Opinion
06-22-2016
Masao Yonamine, Otisville, N.Y., appellant pro se. Richard A. Brown, District Attorney, Kew Gardens, N.Y. (John M. Castellano, Johnnette Traill, Nancy Fitzpatrick Talcott, and Danielle M. O'Boyle of counsel), for respondent.
Masao Yonamine, Otisville, N.Y., appellant pro se.
Richard A. Brown, District Attorney, Kew Gardens, N.Y. (John M. Castellano, Johnnette Traill, Nancy Fitzpatrick Talcott, and Danielle M. O'Boyle of counsel), for respondent.
MARK C. DILLON, J.P., ROBERT J. MILLER, SYLVIA O. HINDS–RADIX, and VALERIE BRATHWAITE NELSON, JJ.
In a proceeding pursuant to CPLR article 70 for a writ of habeas corpus, the petitioner appeals from a judgment of the Supreme Court, Dutchess County (Greller, J.), dated July 7, 2015, which, without a hearing, denied the petition and dismissed the proceeding.
ORDERED that the judgment is affirmed, without costs or disbursements.
By judgment rendered July 12, 1988, the petitioner was convicted, upon a jury verdict, of murder in the second degree. He remains incarcerated pursuant to that judgment of conviction. The petitioner commenced the instant proceeding pursuant to CPLR article 70 for a writ of habeas corpus, arguing that he has been imprisoned after having been deprived of fundamental constitutional and statutory rights (see People ex rel. Keitt v. McMann, 18 N.Y.2d 257, 262, 273 N.Y.S.2d 897, 220 N.E.2d 653 ). Specifically, he argues that the Supreme Court committed an O'Rama error (see People v. O'Rama, 78 N.Y.2d 270, 574 N.Y.S.2d 159, 579 N.E.2d 189 ) when it read a jury note in open court in the presence of the jury and immediately responded to it without having first notified defense counsel of the contents of the note and providing him an opportunity to suggest an appropriate response outside of the presence of the jury as required by CPL 310.30 and People v. O'Rama (78 N.Y.2d 270, 574 N.Y.S.2d 159, 579 N.E.2d 189 ). In addition, to the extent that such a conference was held off-the-record outside of the petitioner's presence, or that the court gave the jury the requested information outside of the petitioner's presence, he contends that he was deprived of his right to be present at all material stages of the proceedings (see CPL 260.20, 310.30 ; People ex rel. Lupo v. Fay, 13 N.Y.2d 253, 257, 246 N.Y.S.2d 399, 196 N.E.2d 56 ).

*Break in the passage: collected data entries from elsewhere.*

(** * FluidX3D scenario driver (src/setup.cpp): boundary initialisation
      and the interactive run loop of [main_setup]. *)

From Stdlib Require Import ZArith Lia Bool String SpecFloat.
From stdpp Require Import base option list list_numbers.

Local Open Scope Z_scope.

(** ** Machine data *)

(** [uchar], [uint] and [ulong] are carried by [Z]; the wrap-around of
    unsigned arithmetic is written out where the code computes. *)
Definition uchar := Z.
Definition uint := Z.
Definition ulong := Z.

Definition wrap32 (z : Z) : uint := z mod 2 ^ 32.
Definition wrap64 (z : Z) : ulong := z mod 2 ^ 64.

(** A C++ [float] is an IEEE-754 binary32 datum.  The driver only copies
    such values, it never computes with them. *)
Definition float := spec_float.

(** [const float lbm_u = 0.075f;]  (bit pattern 0x3D99999A) *)
Definition lbm_u : float := S754_finite false 10066330 (-27).

(** [const ulong lbm_T = 108000ull;] *)
Definition lbm_T : ulong := 108000.

(** ** The engine object [lbm] as far as [main_setup] touches it *)

Record LBM := mkLBM {
  Nx : uint;
  Ny : uint;
  Nz : uint;
  flags : list uchar;
  u_x : list float;
  u_y : list float;
  u_z : list float;
  rho : list float;
  t : ulong
}.

Definition get_Nx (lbm : LBM) : uint := Nx lbm.
Definition get_Ny (lbm : LBM) : uint := Ny lbm.
Definition get_Nz (lbm : LBM) : uint := Nz lbm.
Definition get_t (lbm : LBM) : ulong := t lbm.

(** Modelled from the spec: [LBM::get_N] is not in src/; the pass runs
    over "every cell index n in [0, Nx*Ny*Nz)", the product being taken in
    [ulong]. *)
Definition get_N (lbm : LBM) : ulong := wrap64 (Nx lbm * Ny lbm * Nz lbm).

Definition with_flags (fl : list uchar) (lbm : LBM) : LBM :=
  mkLBM (Nx lbm) (Ny lbm) (Nz lbm) fl (u_x lbm) (u_y lbm) (u_z lbm) (rho lbm) (t lbm).

Definition with_u_x (ux : list float) (lbm : LBM) : LBM :=
  mkLBM (Nx lbm) (Ny lbm) (Nz lbm) (flags lbm) ux (u_y lbm) (u_z lbm) (rho lbm) (t lbm).

Definition with_t (t' : ulong) (lbm : LBM) : LBM :=
  mkLBM (Nx lbm) (Ny lbm) (Nz lbm) (flags lbm) (u_x lbm) (u_y lbm) (u_z lbm) (rho lbm) t'.
Lemma preserves_match_option {A B} (I : S -> Prop) (o : option A)
  (f : A -> M S B) (d : M S B) :
  (forall a, preserves I (f a)) -> preserves I d ->
  preserves I (match o with Some a => f a | None => d end).
Proof. intros Hf Hd. destruct o; auto. Qed.

Lemma returns_ret {A} (a : A) : returns (@ret S A a).
Proof. intros s. now exists a. Qed.

Lemma returns_bind {A B} (m : M S A) (k : A -> M S B) :
  returns m -> (forall a, returns (k a)) -> returns (bind m k).
Proof.
  intros Hm Hk s. unfold bind. destruct (Hm s) as [a Ha].
  destruct (m s) as [s1 r]. simpl in Ha. subst r. apply Hk.
Qed.

(** A handler for every exception that itself returns makes the whole
    statement return. *)
Lemma returns_try_except {A} (m : M S A) h :
  (forall e, returns (h e)) -> returns (try_except m is_Exception h).
Proof.
  intros Hh s. unfold try_except.
  destruct (m s) as [s1 [a|e]]; simpl; [now exists a|apply Hh].
Qed.

Lemma returns_for_each {A} (l : list A) (body : A -> M S unit) :
  (forall x, returns (body x)) -> returns (for_each l body).
Proof.
  intros Hb. induction l as [|x l IH]; simpl.
  - apply returns_ret.
  - apply returns_bind; [apply Hb|intros _; exact IH].
Qed.

End RunFacts.

Section StateFacts.
Import Py.

Context {Env Ev O : Type}.

(** Properties of the attributes alone are kept by calls into the world,
    by events and by reads. *)
Lemma preserves_call {A} (P : O -> Prop) (e : Ev) (f : Env -> Env * result A) :
  preserves (fun s : state Env Ev O => P (self s)) (call e f).
Proof. intros s H. unfold call. destruct (f (env s)) as [env' out]. exact H. Qed.

Lemma preserves_emit (P : O -> Prop) (e : Ev) :
  preserves (fun s : state Env Ev O => P (self s)) (emit e).
Proof. intros s H. exact H. Qed.

Lemma preserves_read {A} (P : O -> Prop) (f : O -> A) :
  preserves (fun s : state Env Ev O => P (self s)) (read f).
Proof. intros s H. exact H. Qed.

Lemma preserves_update (P : O -> Prop) (f : O -> O) :
  (forall o, P o -> P (f o)) ->
  preserves (fun s : state Env Ev O => P (self s)) (update f).
Proof. intros Hf s H. simpl. now apply Hf. Qed.

Lemma returns_update (f : O -> O) : returns (@update Env Ev O f).
Proof. intros s. now exists tt. Qed.

Lemma returns_read {A} (f : O -> A) : returns (@read Env Ev O A f).
Proof. intros s. now exists (f (self s)). Qed.

End StateFacts.

(** ** The multi-target orchestrator *)

Section ETSLinkFacts.
Import PyStr Py ETSLink.

Context {Env Grid FTable : Type} (D : driver Env Grid FTable).

Abbreviation ESc := (Py.state Env event ETSLinkScraper).
Abbreviation EFr := (Py.state Env event (frame Grid FTable)).
Abbreviation ESt := (Py.state Env event (locals Grid FTable)).

(** [close] releases every handle that is set, and nothing else happens. *)
Lemma ets_close_effect (s : ESc) :
  close s =
  ({| env := env s;
      trace := trace s ++ closing (self s);
      self := set_handles false false false false (self s) |}, Ret tt).
Proof.
  destruct s as [e t [u p b li pw br cx pg]].
  unfold close, closing, bind, read, gets, when, emit, update, modify, ret, set_handles.
  cbn [env trace self page context browser playwright username password
       base_url logged_in fst snd].
  destruct pg, cx, br, pw; cbn; rewrite <- ?app_assoc, ?app_nil_r; reflexivity.
Qed.

Ltac reduce_login :=
  cbv [login bind ret raise gets modify read update emit call try_except
       set_handles set_logged_in];
  cbn [fst snd env trace self negb is_Exception
       username password base_url logged_in playwright browser context page];
  cbv beta iota.

Ltac split_login :=
  match goal with
  | |- context [PLAYWRIGHT_AVAILABLE D] => destruct (PLAYWRIGHT_AVAILABLE D)
  | |- context [pw_start D ?e] => destruct (pw_start D e) as [? [[]|?]]
  | |- context [pw_launch D ?e] => destruct (pw_launch D e) as [? [[]|?]]
  | |- context [pw_new_context D ?e] => destruct (pw_new_context D e) as [? [[]|?]]
  | |- context [pw_new_page D ?e] => destruct (pw_new_page D e) as [? [[]|?]]
  | |- context [submit_credentials D ?e ?u ?p] =>
      destruct (submit_credentials D e u p) as [? [?|?]]
  | |- context [query_error D ?e] => destruct (query_error D e) as [? [[?|]|?]]
  | |- context [password_visible D ?e] =>
      destruct (password_visible D e) as [? [[|]|?]]
  | |- context [contains "main" (lower ?u) || contains "home" (lower ?u)] =>
      destruct (contains "main" (lower u) || contains "home" (lower u))
  end.

(** [login] always returns a pair; it submits the credentials at most
    once, touches nothing of the extraction and closes nothing; when it
    answers [True] the scraper is logged in and holds a page. *)
Lemma login_effect (s : ESc) :
  exists s1 ok m,
    login D s = (s1, Ret (ok, m)) /\
    (ok = true -> logged_in (self s1) = true /\ page (self s1) = true) /\
    (ok = false -> logged_in (self s1) = logged_in (self s)) /\
    exists evs,
      trace s1 = trace s ++ evs /\
      length (List.filter is_submit evs) <= 1 /\
      existsb is_extraction evs = false /\
      existsb is_closing evs = false.
Proof.
  repeat (progress reduce_login || split_login);
  (eexists _, _, _; split; [reflexivity|]);
  cbn [self logged_in page];
  (split; [intros; try discriminate; split; reflexivity|]);
  (split; [intros; try discriminate; reflexivity|]);
  (eexists; split;
   [try (rewrite <- ?app_assoc; reflexivity); symmetry; apply app_nil_r|]);
  cbn; repeat split; lia.
Qed.
(** * The viper bundle of a GoZix application

    A shallow embedding of the four revisions of the bundle that this
    repository holds ([src/viper.go], [src/unnamed/part_000] and the two
    files of [src/unnamed/part_001]), and the properties of option
    application and of deferred resolution proved on it.

    The bundle is glue: every call it makes lands in a library that is not
    part of the repository (spf13/viper, spf13/pflag, the DI container, the
    Go standard library).  Those collaborators are modelled in the first
    half of the file, each one under a comment that says where the model
    comes from; the second half is the repository's own code. *)

From Stdlib Require Import String Ascii List Bool Arith Lia.
Import ListNotations.
Open Scope string_scope.
Open Scope list_scope.

(* ================================================================== *)
(** * Go values the bundle handles *)

(** ** Errors

    Go's [error] values as the bundle sees them: sentinels built with
    [errors.New], wrappers built with [fmt.Errorf("...%w", err)], and the
    errors the libraries hand back.  [Errorf text err] stands for a
    [fmt.Errorf] call whose format ends in [%w]: [text] is the rendered
    format up to the verb. *)
Inductive error : Type :=
| errors_New (text : string)
| Errorf (text : string) (err : error)
| ConfigFileNotFoundError (name : string) (locations : list string)
| ConfigReadError (file : string)
| ConfigParseError
| FlagError (text : string)
| RegistryError (name : string)
| ContainerError (name : string).

Definition error_eq_dec (x y : error) : {x = y} + {x <> y}.
Proof.
  decide equality; try apply string_dec.
  apply (list_eq_dec string_dec).
Defined.

Definition error_eqb (x y : error) : bool :=
  if error_eq_dec x y then true else false.

(** [err.Error()]. *)
Fixpoint Error (e : error) : string :=
  match e with
  | errors_New text => text
  | Errorf text err => text ++ Error err
  | ConfigFileNotFoundError name _ =>
      "Config File '" ++ name ++ "' Not Found"
  | ConfigReadError file => "open " ++ file ++ ": no such file or directory"
  | ConfigParseError => "While parsing config"
  | FlagError text => text
  | RegistryError name => "registry: " ++ name
  | ContainerError name => "container: " ++ name
  end.

(** [errors.Unwrap]. *)
Definition Unwrap (e : error) : option error :=
  match e with
  | Errorf _ err => Some err
  | _ => None
  end.

(** [errors.Is(err, target)] on a possibly nil [err]: walks the chain of
    wrapped errors. *)
Fixpoint Is_chain (e target : error) : bool :=
  error_eqb e target ||
  match e with
  | Errorf _ err => Is_chain err target
  | _ => false
  end.

Definition errors_Is (err : option error) (target : error) : bool :=
  match err with
  | None => false
  | Some e => Is_chain e target
  end.

(** ** The [strings] package

    Modelled from the spec: the Go standard library is not part of the
    repository.  The spec's key replacer is "a character-substitution
    rule applied when mapping configuration keys to environment variable
    names"; the replacer below substitutes the listed texts from left to
    right, and upper-casing acts on ASCII letters. *)
Module strings.

Definition is_lower (c : ascii) : bool :=
  ((97 <=? nat_of_ascii c)%nat && (nat_of_ascii c <=? 122)%nat)%bool.
(** * A shallow embedding of the WebGL filter pipeline

    The development follows [processImageWithPipeline] and the
    [WebGLProcessor] class of the GPU surface module.  The graphics device is
    an explicit state (object ledger, texture contents, draw log) threaded
    through a small state-and-exception monad; everything the browser or the
    driver decides (is WebGL there, does a shader compile, is a framebuffer
    complete, what the clock reads) is a field of a [Device] record. *)

From Stdlib Require Import String Ascii List Bool Arith ZArith NArith QArith Lia.
From Stdlib Require Import DecimalString Qround.
Import ListNotations.
Local Close Scope Q_scope.
Local Open Scope string_scope.

(** ** JavaScript values and objects *)

(** The values that can reach a place where the source expects a shader
    source.  TypeScript types them [string]; at run time an indexed access
    into an object literal can also yield [undefined] or a member inherited
    from [Object.prototype] (a function or an object: truthy, not a string). *)
Inductive JSVal : Type :=
| JUndefined
| JStr (s : string)
| JInherited (name : string).

Definition JSVal_eqb (a b : JSVal) : bool :=
  match a, b with
  | JUndefined, JUndefined => true
  | JStr s, JStr t => String.eqb s t
  | JInherited s, JInherited t => String.eqb s t
  | _, _ => false
  end.

(** JavaScript truthiness, as used by [||]. *)
Definition truthy (v : JSVal) : bool :=
  match v with
  | JUndefined => false
  | JStr s => negb (String.eqb s "")
  | JInherited _ => true
  end.

(** The property names every object literal inherits from
    [Object.prototype]. *)
Definition Object_prototype : list string :=
  [ "constructor"; "__defineGetter__"; "__defineSetter__"; "hasOwnProperty";
    "__lookupGetter__"; "__lookupSetter__"; "isPrototypeOf";
    "propertyIsEnumerable"; "toString"; "valueOf"; "__proto__";
    "toLocaleString" ].

Fixpoint own_property (obj : list (string * string)) (k : string) : option string :=
  match obj with
  | [] => None
  | (k', v) :: rest => if String.eqb k k' then Some v else own_property rest k
  end.

Definition inherited (k : string) : bool :=
  existsb (String.eqb k) Object_prototype.
Lemma poll_chokes_on_null_snapshot_witness :
  exists e,
    Js.get JNull "status" = Throw e
    /\ pollForCompletion null_second sample_status_url local_config
                         ["completed"] ["failed"] 60 5000 fresh_world
       = (Throw e,
          advance fresh_world 2
            (waiting_ticks (status_request sample_status_url local_config) 5000 1
             ++ [EFetch (status_request sample_status_url local_config)])).
Proof.
  apply (poll_chokes_on_null_snapshot null_second sample_status_url local_config
           ["completed"] ["failed"] 60 5000 1 fresh_world).
  - simpl. lia.
  - intros i Hi. destruct i as [|i]; [|lia].
    exists processing_snapshot. split; [reflexivity | exact processing_in_progress].
  - reflexivity.
Defined.

Lemma regex_match_finds_the_segment_witness :
  "1ZkKzYLnWOLxv" <> ""
  /\ all_alnum "1ZkKzYLnWOLxv" = true
  /\ exists before after,
       sample_space_url = before ++ "/spaces/" ++ "1ZkKzYLnWOLxv" ++ after.
Proof.
  exact (proj2 (regex_match_finds_the_segment sample_space_url)
               "1ZkKzYLnWOLxv" eq_refl).
Defined.

Lemma no_slash_s_in_prefix : forall x y, "https://x.com/i" <> x ++ "/s" ++ y.
Proof.
  intros x y H.
  repeat (destruct x as [|? x]; simpl in H; [discriminate H|];
          injection H as _ H).
  destruct x; discriminate H.
Defined.

Lemma regex_match_round_trip_witness :
  regex_match ("https://x.com/i" ++ "/spaces/" ++ "1ZkKzYLnWOLxv" ++ "?s=20")
  = Some "1ZkKzYLnWOLxv".
Proof.
  apply regex_match_round_trip.
  - discriminate.
  - reflexivity.
  - reflexivity.
  - exact no_slash_s_in_prefix.
Defined.

Lemma switch_serves_the_declared_tools_witness :
  In (JStr "get_transcript") declared_tool_names.
Proof.
  apply (proj1 (switch_serves_the_declared_tools (JStr "get_transcript"))).
  discriminate.
Defined.

Lemma handleMcpRequest_envelope_witness :
  exists response w',
    handleMcpRequest backend_down no_size
      (rpc_request 5 "tools/call" (call_params "list_spaces" (JObj [])))
      local_config fresh_world
    = (Return response, w')
    /\ Js.get (rpc_request 5 "tools/call" (call_params "list_spaces" (JObj []))) "id"
       = Return (rpc_id response)
    /\ (rpc_result response = None <-> rpc_error response <> None)
    /\ (forall e, rpc_error response = Some e -> code e = -32601 \/ code e = -32603).
Proof.
  apply (handleMcpRequest_envelope backend_down no_size
           (rpc_request 5 "tools/call" (call_params "list_spaces" (JObj [])))
           local_config fresh_world).
  reflexivity.
Defined.

Lemma discovery_is_offline_witness :
  handleMcpRequest backend_down no_size (rpc_request 1 "tools/list" JUndefined)
                   local_config fresh_world
  = (Return {| rpc_id := JNum 1;
               rpc_result := Some (JObj [("tools", TOOLS)]);
               rpc_error := None |}, fresh_world).
Proof.
  exact (proj2 (discovery_is_offline backend_down no_size
                  (rpc_request 1 "tools/list" JUndefined) (JNum 1)
                  local_config fresh_world eq_refl) eq_refl).
Defined.

Lemma tools_call_needs_params_witness :
  exists e,
    destructure JNull "name" "params" = Throw e
    /\ handleMcpRequest backend_down no_size (rpc_request 2 "tools/call" JNull)
                        local_config fresh_world
       = (Return {| rpc_id := JNum 2;
                    rpc_result := None;
                    rpc_error := Some {| code := -32603;
                                         message := error_text e |} |}, fresh_world).
Proof.
  exact (tools_call_needs_params backend_down no_size
           (rpc_request 2 "tools/call" JNull) (JNum 2) JNull
           local_config fresh_world eq_refl eq_refl eq_refl eq_refl).
Defined.
Lemma ProposeVote_commit_installs_everywhere_witness :
  ∃ n'',
    ProposeVote (net_of voting) (vote "B" None)
    = Run [Broadcast (MsgProposeVote (vote "B" None));
           Append (Some root0) (Some data0) (Some C1);
           Broadcast (MsgUpdateSkipBlock committed)]
          (Returns (n'', inr (Some data1))) ∧
    length (members n'') = 3%nat.
Proof.
  destruct (ProposeVote_commit_installs_everywhere (net_of voting)
              (vote "B" None) "identity0" voting C0 C1 root0 data1
              {[ "A" := Some "pkAdigest" ]} "pkB" "digest" C1)
    as (n'' & Hrun & Hlen & _);
    [solve [reflexivity | exact I | left; vm_compute; discriminate]..|].
  by exists n''.
Defined.

Lemma no_vote_after_commit_witness :
  ∃ n'' calls,
    ProposeVote (net_of voting) (vote "B" None)
    = Run calls (Returns (n'', inr (Some data1))) ∧
    ProposeVote n'' (vote "A" None) = Run [] Panics.
Proof.
  destruct (no_vote_after_commit (net_of voting)
              (vote "B" None) "identity0" voting C0 C1 root0 data1
              {[ "A" := Some "pkAdigest" ]} "pkB" "digest" C1)
    as (n'' & calls & Hrun & _ & Hnext);
    [solve [reflexivity | exact I | left; vm_compute; discriminate]..|].
  exists n'', calls. split; [done|]. by apply Hnext.
Defined.

Lemma ledger_error_keeps_vote_witness :
  ∃ n' n'',
    @ProposeVote ext_engine_down (net_of voting) (vote "B" None)
    = Run [Broadcast (MsgProposeVote (vote "B" None));
           Append (Some root0) (Some data0) (Some C1)]
          (Returns (n', inl "engine down")) ∧
    @ProposeVote ext_engine_down n' (vote "B" None)
    = Run [] (Returns (n'', inl DuplicateVote)).
Proof.
  destruct (@ledger_error_keeps_vote ext_engine_down (net_of voting)
              (vote "B" None) "identity0" voting C0 C1 root0
              {[ "A" := Some "pkAdigest" ]} "pkB" "digest" "engine down")
    as (n' & n'' & Hrun & _ & Hagain);
    [solve [reflexivity | exact I | left; vm_compute; discriminate]..|].
  by exists n', n''.
Defined.
(** *** A delete between the two halves of a save *)

(** X18: a save sends its update, the selected note is deleted while the
    call is under way, and then the update returns: the note is not put
    back.  The collection holds what the delete left, re-sorted (newest
    first when the dates can be read); nothing is selected, the draft is
    empty and no error is set. *)
Theorem update_settles_after_delete {T} (getTime : jsstring -> option Z)
    (st : State) (net : Request -> Reply T) (v : option T)
    (sel : jsstring) (updated : Note) :
  selectedId st = Some sel -> sel <> [] ->
  forallb is_space (formTitle st) = false ->
  api (net (mkRequest DELETE (lit "/notes/" ++ sel) None)) = inr v ->
  id updated = sel ->
  snd (save_begin st)
  = Some (UpdateBranch,
          mkRequest PUT (lit "/notes/" ++ sel)
            (Some (trim (formTitle st), formContent st)))
  /\ exists l,
      save_settle getTime UpdateBranch (inr updated)
        (fst (deleteNote sel (fst (save_begin st)) net))
      = mkState l (loading st) false None None [] [] None
      /\ Permutation
           (filter (fun n => negb (str_eqb (id n) sel)) (notes st)) l
      /\ ~ In updated l
      /\ ~ In sel (map id l)
      /\ (forallb (dated getTime) (notes st) = true ->
          l = sort getTime
                (filter (fun n => negb (str_eqb (id n) sel)) (notes st))
          /\ sorted_desc getTime l = true).
Proof.
  intros Hsel Hne Hval Hapi Hid.
  rewrite (save_begin_valid st Hval), Hsel.
  destruct sel as [|c sel]; [congruence|].
  cbn [selected_truthy truthy snd fst]. split; [reflexivity|].
  assert (Habs : ~ In (id updated)
            (map id (filter (fun n => negb (str_eqb (id n) (c :: sel)))
                       (notes st)))).
  { rewrite in_map_iff. intros (n & Hn & Hin).
    apply filter_In in Hin as [_ Hin].
    rewrite Hid in Hn. rewrite Hn, str_eqb_refl in Hin. discriminate. }
  exists (sort getTime
            (filter (fun n => negb (str_eqb (id n) (c :: sel))) (notes st))).
  split; [|split; [|split; [|split]]].
  - unfold deleteNote, deleteNote_begin. cbv beta iota zeta.
    rewrite Hapi. unfold deleteNote_settle, fst.
    cbn [selectedId set_notes set_deletingId set_errorMessage set_saving
         selected_is notes].
    rewrite Hsel. cbn [selected_is]. rewrite str_eqb_refl.
    unfold save_settle, startCreate.
    cbn [selectedId set_notes set_deletingId set_errorMessage set_saving
         set_selectedId set_formTitle set_formContent notes loading saving
         deletingId formTitle formContent errorMessage].
    now rewrite (map_replace_absent _ _ Habs).
  - apply sort_perm.
  - intros Hin. apply sort_In in Hin. apply Habs. now apply in_map.
  - intros Hin. apply Habs. rewrite Hid. revert Hin.
    apply Permutation_in, Permutation_map, Permutation_sym, sort_perm.
  - intros D. split; [reflexivity|]. apply sort_sorted.
    rewrite forallb_forall in *. intros n Hn.
    apply filter_In in Hn as [Hn _]. now apply D.
Qed.

Lemma update_settles_after_delete_witness :
  exists l,
    save_settle Iso.getTime UpdateBranch (inr Sample.note1')
      (fst (deleteNote (lit "1") (fst (save_begin Sample.loaded'))
              (Sample.no_content (T := unit))))
    = mkState l false false None None [] [] None
    /\ l = [Sample.note3; Sample.note2].
Proof.
  destruct (@update_settles_after_delete unit Iso.getTime Sample.loaded'
              Sample.no_content None (lit "1") Sample.note1' eq_refl)
    as (_ & l & Hrun & _ & _ & _ & Hdated);
    try reflexivity; try discriminate.
  exists l. split; [exact Hrun|]. now apply Hdated.
Defined.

The petitioner's claim of an O'Rama error was raised on his direct appeal from the judgment of conviction (see People v. Yonamine, 192 A.D.2d 687, 597 N.Y.S.2d 102 ) and, therefore, he may not seek a second review of the claimed error already passed on in an earlier appeal (see People ex rel. Keitt v. McMann, 18 N.Y.2d at 262, 273 N.Y.S.2d 897, 220 N.E.2d 653 ). Contrary to the respondent's contention, the petitioner's claims that he was absent when the purported off-the-record conference was held and when the court gave the jury the information requested in the jury note were not raised on direct appeal or in any prior motion pursuant to CPL 440.10. However, even assuming such errors occurred, neither would have affected “ ‘the integrity of the fact-finding process' ” or deprived the petitioner of a fair trial, and therefore he cannot collaterally attack the judgment of conviction years after his trial on the basis of these errors (People ex rel. Rohrlich v. Follette, 20 N.Y.2d 297, 302, 282 N.Y.S.2d 729, 229 N.E.2d 419, quoting Linkletter v. Walker, 381 U.S. 618, 639, 85 S.Ct. 1731, 14 L.Ed.2d 601 ; see People ex rel. Keitt v. McMann, 18 N.Y.2d at 262, 273 N.Y.S.2d 897, 220 N.E.2d 653 ; People ex rel. Lupo v. Fay, 13 N.Y.2d at 257, 246 N.Y.S.2d 399, 196 N.E.2d 56 ). Accordingly, the Supreme Court properly denied the petition and dismissed the proceeding.